There are many ways to find buyers for your litter. Some of these methods are more effective than others at finding good forever homes.

How to Advertise Puppies for Sale

Before you can find homes, get the word out that you have puppies available. There are a few good ways to do this.

  • Specialized pet sites: Websites and forums that focus on pets or specifically on the breed of dog you have can be helpful. 
  • Social media: Platforms like Facebook and Instagram can be useful, but only if you agree to meet in person. 
  • Local pet stores: If you personally know a store owner, this could be a good place to meet prospective pet parents.
Man carrying puppies in his arms

Use Reputable Platforms

Avoid listing your puppies on sites where people give pets away for free or sell them to the highest bidder. Look for more reputable platforms geared towards responsible pet ownership, where potential buyers are more likely to be well-informed and committed. Websites, like the American Kennel Club Marketplace, or specialized forums and websites dedicated to specific breeds, are generally better choices. 

Selling Puppies Online

If you scroll through the web, you'll see a lot of people sell puppies online. While it seems like this will allow you to reach a wider audience of potential puppy owners, it's actually better to avoid doing this. You really want to meet your buyers in person and see how they interact with the pups before you agree to sell to them.

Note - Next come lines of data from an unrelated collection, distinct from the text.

(** * fiora: administration routes of the chat server

    A shallow embedding of [src/server/routes/system.ts]: the seal (temporary
    ban) handlers [sealUser], [sealIp], [sealUserOnlineIp] and [getSealList],
    and the Baidu token cache [getBaiduToken].

    A handler is a function from the state of the process to an outcome and
    the state it leaves behind. An outcome is either the value the handler
    returns or the message of the [AssertionError] thrown by a failing
    [assert]; the state reached at the point of the throw is kept, as in
    JavaScript. An [await] is a sequencing point only: each handler is run
    to completion on its own. *)

From stdpp Require Import gmap strings list.
From Stdlib Require Import ZArith.

Local Open Scope string_scope.

(** ** Handlers: state passing with assertion failures *)

Inductive Outcome (A : Type) : Type :=
| Returned (value : A)
| Thrown (message : string).
Arguments Returned {A} value.
Arguments Thrown {A} message.

Definition Handler (S A : Type) : Type := S → Outcome A * S.

#[global] Instance Handler_ret {S} : MRet (Handler S) :=
  λ A a s, (Returned a, s).

#[global] Instance Handler_bind {S} : MBind (Handler S) :=
  λ A B k m s,
    match m s with
    | (Returned a, s') => k a s'
    | (Thrown msg, s') => (Thrown msg, s')
    end.

(** [assert(cond, message)] of Node's [assert] module. *)
Definition assert {S} (cond : bool) (message : string) : Handler S unit :=
  λ s, if cond then (Returned tt, s) else (Thrown message, s).

(** A [throw]; also [assert(value, message)] on a value that is [null]. *)
Definition throw {S A} (message : string) : Handler S A :=
  λ s, (Thrown message, s).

If a potential owner is willing to travel to you to meet in person and see the litter, then you may be able to make an exception. If you do place the ad online, don’t let anyone bring a puppy home until you’ve screened them. This may seem like an overwhelming step, but it’s the best way to make sure your puppies don’t go to homes where they may be mistreated.

Quick Tip

While you'll want to be reachable, don't provide excessive personal information in your ad. A phone number or email address works until you've vetted the buyer a bit more.

Basket of puppies

Selling Puppies to Pet Stores

Never sell your puppies to a pet store unless you know the owner well and fully trust their practices. Pet shops don't have a good reputation for caring properly for puppies, and even the best care can still lead to puppies with developmental and behavior problems because of how they are kept in a pet shop. It's much better for the puppies to stay at home with their littermates until they go to their new forever home.

When I walk into my local pet store, there are puppies lined up in small, clear display cases where they barely have the space to move around. This can lead to the same types of issues puppy mill dogs have, including problems with house training, fear, and anxiety. In fact, many chain pet stores buy the puppies churned out from puppy mills. 

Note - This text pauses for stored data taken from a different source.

(** A set that holds every allowed neighbour of its members holds all that
    can be reached from it. *)
Lemma within_closed (this : NetworkBuilder) (allowed : list string) (E : JsSet)
  (d : nat) (x : string) :
  (forall y n, In y E -> In n (neighborsOf this y) ->
               edgeAllowed allowed n = true -> In (neighborId n) E) ->
  within this allowed E d x -> In x E.
Proof.
  intros Hclosed H. induction H as [d x Hx | d y n Hy IH Hn Ha].
  - exact Hx.
  - apply (Hclosed y n); assumption.
Qed.

(** One step from [E] lands in [E'], so [d + 1] steps from [E] are [d]
    steps from [E']. *)
Lemma within_shift (this : NetworkBuilder) (allowed : list string) (E E' : JsSet)
  (d : nat) (x : string) :
  incl E E' ->
  (forall y n, In y E -> In n (neighborsOf this y) ->
               edgeAllowed allowed n = true -> In (neighborId n) E') ->
  within this allowed E (S d) x -> within this allowed E' d x.
Proof.
  intros Hincl Hstep. revert x. induction d as [|d IH]; intros x H.
  - inversion H as [? ? Hx | ? y n Hy Hn Ha]; subst.
    + apply within_seed, Hincl, Hx.
    + apply within_seed. apply (Hstep y n); [apply within_zero in Hy| |]; assumption.
  - inversion H as [? ? Hx | ? y n Hy Hn Ha]; subst.
    + apply within_seed, Hincl, Hx.
    + apply (within_step this allowed E' d y n); [apply IH, Hy | exact Hn | exact Ha].
Qed.

Lemma expandLoop_complete (this : NetworkBuilder) (maxN : Z)
  (allowed : list string) (rounds : nat) :
  maxN <= 0 ->
  forall (E layer : JsSet) (d : nat) (x : string),
    incl layer E ->
    (forall y n, In y E -> ~ In y layer -> In n (neighborsOf this y) ->
                 edgeAllowed allowed n = true -> In (neighborId n) E) ->
    (d <= rounds)%nat ->
    within this allowed E d x ->
    In x (expandLoop this maxN allowed rounds E layer).
Proof.
  intros Hcap. induction rounds as [|rounds IH];
    intros E layer d x Hlayer Hclosed Hd Hx; simpl.
  - assert (d = 0)%nat by lia. subst. apply within_zero in Hx. exact Hx.
  - pose proof (layer_fold this maxN allowed layer E) as Hfold.
    pose proof (expandLoop_grown this maxN allowed rounds) as Hgrown.
    destruct (fold_left (visit this maxN allowed) layer (E, [])) as [E' next].
    simpl in Hfold.
    assert (Hincl : incl E E').
    { intros y Hy. apply (Hfold y). left. exact Hy. }
    assert (Hstep : forall y n, In y E -> In n (neighborsOf this y) ->
                      edgeAllowed allowed n = true -> In (neighborId n) E').
    { intros y n Hy Hn Ha. destruct (in_dec string_dec y layer) as [Hin|Hout].
      - apply (Hfold (neighborId n)). right. exists y, n.
        split; [exact Hin|]. split; [|reflexivity].
        apply limitedNeighbors_uncapped; assumption.
      - apply Hincl. apply (Hclosed y n); assumption. }
    assert (Hnext : incl next E').
    { intros y Hy. apply (Hfold y). right. apply (Hfold y) in Hy. tauto. }
    assert (Hclosed' : forall y n, In y E' -> ~ In y next ->
                         In n (neighborsOf this y) ->
                         edgeAllowed allowed n = true -> In (neighborId n) E').
    { intros y n Hy Hout Hn Ha. apply (Hstep y n); [|exact Hn | exact Ha].
      apply (Hfold y) in Hy. destruct Hy as [Hy|Hy]; [exact Hy|].
      destruct (in_dec string_dec y E) as [HE|HE]; [exact HE|].
      exfalso. apply Hout. apply (Hfold y). tauto. }
    assert (Hx' : within this allowed E' (Nat.pred d) x).
    { destruct d as [|d]; simpl.
      - apply within_seed, Hincl. apply within_zero in Hx. exact Hx.
      - apply (within_shift this allowed E E'); assumption. }
    destruct (length next =? 0)%nat eqn:Elen.
    + apply (within_closed this allowed E' (Nat.pred d) x); [|exact Hx'].
      intros y n Hy. apply Hclosed'; [exact Hy|].
      destruct next; [tauto | discriminate].
    + apply (IH E' next (Nat.pred d) x); [exact Hnext | exact Hclosed' | lia | exact Hx'].
Qed.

Advertising at Local Pet Stores to Sell Puppies

A better way to utilize a pet store would be to work with a local pet shop to advertise your puppies for sale. Some may allow you to come show them on a weekend day, assuming they are old enough to be out. You can then meet prospective owners, give them applications to fill out for the puppies, and go through the interview and sales process outside of the store. Some pet stores may be willing to do this for a percentage of the puppy sale, or simply to get more potential pet owners through their doors to become long-term customers, making it a win-win for both of you.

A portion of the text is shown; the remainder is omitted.